Producteur A, client B et loi du marché
Imaginons un producteur A qui a un unique client B et un unique moyen de production : une centrale d’une puissance de 100 MW. Cela tombe bien : le client B consomme chaque heure de chaque jour de l’année 100 MW. Tout est parfait, jusqu’au jour où le producteur A doit faire la maintenance, sur une journée, de sa centrale : il ne pourra pas assurer son contrat qui le lie à B ce jour-là… sauf s’il peut acheter de l’énergie électrique à un concurrent, le producteur A’ par exemple, qui a une centrale nucléaire de 1000 MW qui tourne justement à plein régime en ce moment.
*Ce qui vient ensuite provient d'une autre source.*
(** ** The threshold on concrete runs *)

(** Entry a of [store_abort], expiring at 100, read at 1000 without buffer:
    the delete is called, it removes the record it names, and the run goes
    on to b. *)
Lemma delete_call_iff_strictly_after_witness :
  let run := tidyBlacklistRoleTag decodeDecimal (frozenClock 1000) 0 (idle store_abort) in
  let now := frozenClock 1000 (readings (mkWorld 1 store_abort 0)) in
  let T := ExpirationTime (mkRoleTagBlacklistEntry 100) in
  let B := bufferDuration 0 in
  (exists rest : list Event,
      log run = EvAcquire :: EvCall (OpList "blacklist/roletag/")
                  :: [] ++ ev_get "a" :: rest
      /\ (now > T + B <-> exists rest', rest = ev_delete "a" :: rest'))
  /\ (now > T + B ->
      run = match (@None error) with
            | Some err =>
                (EvAcquire :: EvCall (OpList "blacklist/roletag/")
                   :: [] ++ [ev_get "a"; ev_delete "a"; EvRelease],
                 mkWorld 0 (mkInmem (delete "blacklist/roletaga" (data store_abort)) no_fault) (Datatypes.S (readings (mkWorld 1 store_abort 0))), Some (ErrDelete "a" err))
            | None =>
                resume decodeDecimal (frozenClock 1000) (bufferDuration 0) ["b"]
                  ([] ++ [ev_get "a"; ev_delete "a"]) (tick (set_storage (mkInmem (delete "blacklist/roletaga" (data store_abort)) no_fault) (mkWorld 1 store_abort 0)))
            end)
  /\ (now <= T + B ->
      run = resume decodeDecimal (frozenClock 1000) (bufferDuration 0) ["b"]
              ([] ++ [ev_get "a"]) (tick (set_storage store_abort (mkWorld 1 store_abort 0)))).
Proof.
  apply (delete_call_iff_strictly_after decodeDecimal (frozenClock 1000) 0
           (idle store_abort) store_abort store_abort (mkInmem (delete "blacklist/roletaga" (data store_abort)) no_fault)
           [] ["b"] "a" [] (mkWorld 1 store_abort 0)
           (mkStorageEntry "blacklist/roletag/a" (payload "100"))
           (mkRoleTagBlacklistEntry 100) None).
  - reflexivity.
  - vm_compute. reflexivity.
  - vm_compute. reflexivity.
  - vm_compute. reflexivity.
  - vm_compute. discriminate.
  - vm_compute. reflexivity.
  - vm_compute. reflexivity.
Defined.

(** A buffer of -5 seconds: for the entry a of [store_grace], expiring at 3
    seconds, the delete is called at the first nanosecond. *)
Lemma negative_buffer_threshold_witness :
  let run := tidyBlacklistRoleTag decodeDecimal (frozenClock 1) (- 5) (idle store_grace) in
  let now := frozenClock 1 (readings (mkWorld 1 store_grace 0)) in
  let T := ExpirationTime (mkRoleTagBlacklistEntry 3000000000) in
  bufferDuration (- 5) = - (5 * Second)
  /\
  (exists rest : list Event,
      log run = EvAcquire :: EvCall (OpList "blacklist/roletag/")
                  :: [] ++ ev_get "a" :: rest
      /\ (now > T - 5 * Second <-> exists rest', rest = ev_delete "a" :: rest'))
  /\ (now > T - 5 * Second ->
      run = match (@None error) with
            | Some err =>
                (EvAcquire :: EvCall (OpList "blacklist/roletag/")
                   :: [] ++ [ev_get "a"; ev_delete "a"; EvRelease],
                 mkWorld 0 (mkInmem (delete "blacklist/roletaga" (data store_grace)) no_fault) (Datatypes.S (readings (mkWorld 1 store_grace 0))), Some (ErrDelete "a" err))
            | None =>
                resume decodeDecimal (frozenClock 1) (bufferDuration (- 5)) []
                  ([] ++ [ev_get "a"; ev_delete "a"]) (tick (set_storage (mkInmem (delete "blacklist/roletaga" (data store_grace)) no_fault) (mkWorld 1 store_grace 0)))
            end)
  /\ (now <= T - 5 * Second ->
      run = resume decodeDecimal (frozenClock 1) (bufferDuration (- 5)) []
              ([] ++ [ev_get "a"]) (tick (set_storage store_grace (mkWorld 1 store_grace 0))))
  /\ (T - 5 * Second < now <= T ->
      exists rest', log run = EvAcquire :: EvCall (OpList "blacklist/roletag/")
                               :: [] ++ ev_get "a" :: ev_delete "a" :: rest').
Proof.
  apply (negative_buffer_threshold decodeDecimal (frozenClock 1) 5
           (idle store_grace) store_grace store_grace (mkInmem (delete "blacklist/roletaga" (data store_grace)) no_fault)
           [] [] "a" [] (mkWorld 1 store_grace 0)
           (mkStorageEntry "blacklist/roletag/a" (payload "3000000000"))
           (mkRoleTagBlacklistEntry 3000000000) None).
  - lia.
  - reflexivity.
  - vm_compute. reflexivity.
  - vm_compute. reflexivity.
  - vm_compute. reflexivity.
  - vm_compute. discriminate.
  - vm_compute. reflexivity.
  - vm_compute. reflexivity.
Defined.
C’est là qu’apparait le marché de gros de l’électricité. En France, il est géré par la société EPEX Spot depuis 2008, une bourse où s’échangent, entre autres, des volumes d’énergie électrique (des MWh électriques) pour une livraison le lendemain (des produits spot dans le jargon financier) [3].
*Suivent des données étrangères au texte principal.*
(** The value that was rounded lies in the cell of the mantissa it was
    given with; the float is then within one part in [2^23] of it. *)
Lemma round_close (p : positive) (ex : Z) (lx : location) (X : Q) :
  let d := Zpos (digits2_pos p) in
  let n := d - 24 in
  24 <= d -> -149 <= ex + n -> ex + n + 1 <= 104 ->
  (inject_Z (Zpos p) * 2 ^ ex <= X)%Q ->
  (X < (inject_Z (Zpos p) + 1) * 2 ^ ex)%Q ->
  exists m e,
    binary_round_aux 24 128 false (Zpos p) ex lx = S754_finite false m e
    /\ 2 ^ 23 <= Zpos m < 2 ^ 24
    /\ ex + n <= e <= ex + n + 1
    /\ (X * (1 - B32.u) <= B32.value m e <= X * (1 + B32.u))%Q.
Proof.
  intros d n Hd Hlo Hhi HX1 HX2.
  destruct (binary_round_aux_normal p ex lx Hd Hlo Hhi) as (m & e & Hr & Hm & Hcases).
  fold d n in Hcases. set (q := Zpos p / 2 ^ n) in *.
  exists m, e. split; [exact Hr|]. split; [exact Hm|].
  split; [destruct Hcases as [[-> _]|[-> _]]; lia|].
  assert (Hn : 0 <= n) by (unfold n; lia).
  set (E := (2 ^ (ex + n))%Q).
  assert (HE : (0 < E)%Q) by apply pow2_pos.
  assert (Hqdiv : 2 ^ n * q <= Zpos p < 2 ^ n * (q + 1)).
  { unfold q. pose proof (Z.mul_div_le (Zpos p) (2 ^ n) ltac:(lia)).
    pose proof (Z.mul_succ_div_gt (Zpos p) (2 ^ n) ltac:(lia)). lia. }
  assert (Hq23 : 2 ^ 23 <= q).
  { destruct Hcases as [[_ [Hq|Hq]]|[_ [_ Hq]]]; [lia| |lia].
    (* m = q + 1 < 2^24 and q >= 2^23 from the digits *)
    unfold q. apply Z.div_le_lower_bound; [lia|].
    rewrite <- Z.pow_add_r by lia. replace (n + 23) with (d - 1) by (unfold n; lia).
    apply digits2_bounds. }
  assert (HEsplit : (E == 2 ^ n * 2 ^ ex)%Q).
  { unfold E. rewrite Z.add_comm. apply pow2_add. }
  assert (HA1 : (inject_Z q * E <= X)%Q).
  { eapply Qle_trans; [|exact HX1]. rewrite HEsplit, Qmult_assoc.
    apply Qmult_le_compat_r; [|apply Qlt_le_weak, pow2_pos].
    rewrite <- pow2_inject, <- inject_Z_mult by assumption.
    apply inject_Z_le. lia. }
  assert (HA2 : (X < (inject_Z q + 1) * E)%Q).
  { eapply Qlt_le_trans; [exact HX2|]. rewrite HEsplit, Qmult_assoc.
    apply Qmult_le_compat_r; [|apply Qlt_le_weak, pow2_pos].
    rewrite <- pow2_inject by assumption.
    change 1%Q with (inject_Z 1). rewrite <- !inject_Z_plus, <- inject_Z_mult.
    apply inject_Z_le. lia. }
  assert (HA3 : (8388608 * E <= inject_Z q * E)%Q).
  { apply Qmult_le_compat_r; [|apply Qlt_le_weak, HE].
    change 8388608%Q with (inject_Z (2 ^ 23)). now apply inject_Z_le. }
  assert (HF : (B32.value m e == inject_Z q * E \/ B32.value m e == (inject_Z q + 1) * E)%Q).
  { unfold B32.value. destruct Hcases as [[-> [Hq|Hq]]|[-> [Hm' Hq]]].
    - left. rewrite Hq. reflexivity.
    - right. rewrite Hq, inject_Z_plus. reflexivity.
    - right. rewrite Hm'. fold E.
      replace (ex + n + 1) with (1 + (ex + n)) by lia. rewrite pow2_add. fold E.
      change 1%Q with (inject_Z 1). rewrite <- inject_Z_plus, Hq.
      change (inject_Z (2 ^ 24)) with (inject_Z (2 ^ 23) * 2 ^ 1)%Q. ring. }
  assert (Hexp : ((inject_Z q + 1) * E == inject_Z q * E + E)%Q) by ring.
  rewrite Hexp in HA2, HF. clear Hexp.
  unfold B32.u. set (A := (inject_Z q * E)%Q) in *.
  destruct HF as [HF|HF]; rewrite HF; split; lra.
Qed.


Lemma value_pos m e : (0 < B32.value m e)%Q.
Proof.
  unfold B32.value. apply Qmult_lt_0_compat; [|apply pow2_pos].
  change 0%Q with (inject_Z 0). apply inject_Z_lt. lia.
Qed.

Lemma near_weaken x X a b lo hi a' b' lo' hi' :
  B32.near x X a b lo hi ->
  (a' <= a)%Q -> (b <= b')%Q -> lo' <= lo -> hi <= hi' ->
  B32.near x X a' b' lo' hi'.
Proof.
  intros (m & e & Hx & Hm & He & HX & Hv) Ha Hb Hlo Hhi.
  exists m, e. repeat split; try assumption; try lia.
  - eapply Qle_trans; [|apply Hv]. apply Qmult_le_l; assumption.
  - eapply Qle_trans; [apply Hv|]. apply Qmult_le_l; assumption.
Qed.

Lemma digits_of_range (p : positive) (k : Z) :
  2 ^ (k - 2) <= Zpos p < 2 ^ k -> 2 <= k ->
  Zpos (digits2_pos p) = k - 1 \/ Zpos (digits2_pos p) = k.
Proof.
  intros [Hlo Hhi] Hk.
  destruct (Z_lt_le_dec (Zpos p) (2 ^ (k - 1))) as [Hlt|Hge].
  - left. apply digits2_unique. replace (k - 1 - 1) with (k - 2) by lia. lia.
  - right. apply digits2_unique. lia.
Qed.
Concrètement, notre producteur A, qui sera en défaut vis-à-vis de son client le jour de sa maintenance, va, la veille, informer la bourse d’échange qu’il souhaite acheter 100 MW sur l’ensemble de la journée du lendemain. Mais pas à n’importe quel prix : il est prêt à payer un prix maximum de 100 000 euros (pour les 2400 MWh). En effet, 100 000 euros, c’est le montant journalier (fictif, c’est un exemple) de la pénalité prévue au contrat qui lie le producteur A et son client B en cas de défaut du producteur.
De son côté, le producteur A’ va proposer de vendre 100 MW en continu sur ladite journée, au prix minimum de 50 000 euros pour les 2400 MWh correspondant. Cela correspond au coût marginal que doit débourser A’ pour fournir ces 2400 MWh (et qui correspond grosso modo, pour le marché électrique, au coût du combustible nécessaire pour générer ces 100 MW). En dessous de ce prix, A’ perdra de l’argent, au-dessus, il en gagnera.
Chaque jour, la bourse d’échange EPEX Spot concatène l’ensemble des demandes, et obtient une courbe de la demande ; elle concatène l’ensemble des offres, et obtient la courbe de l’offre, et à l’intersection des deux, elle obtient le prix de marché et le volume d’énergie qui sera échangé à ce prix le lendemain [4]. La fameuse loi de l’offre et de la demande.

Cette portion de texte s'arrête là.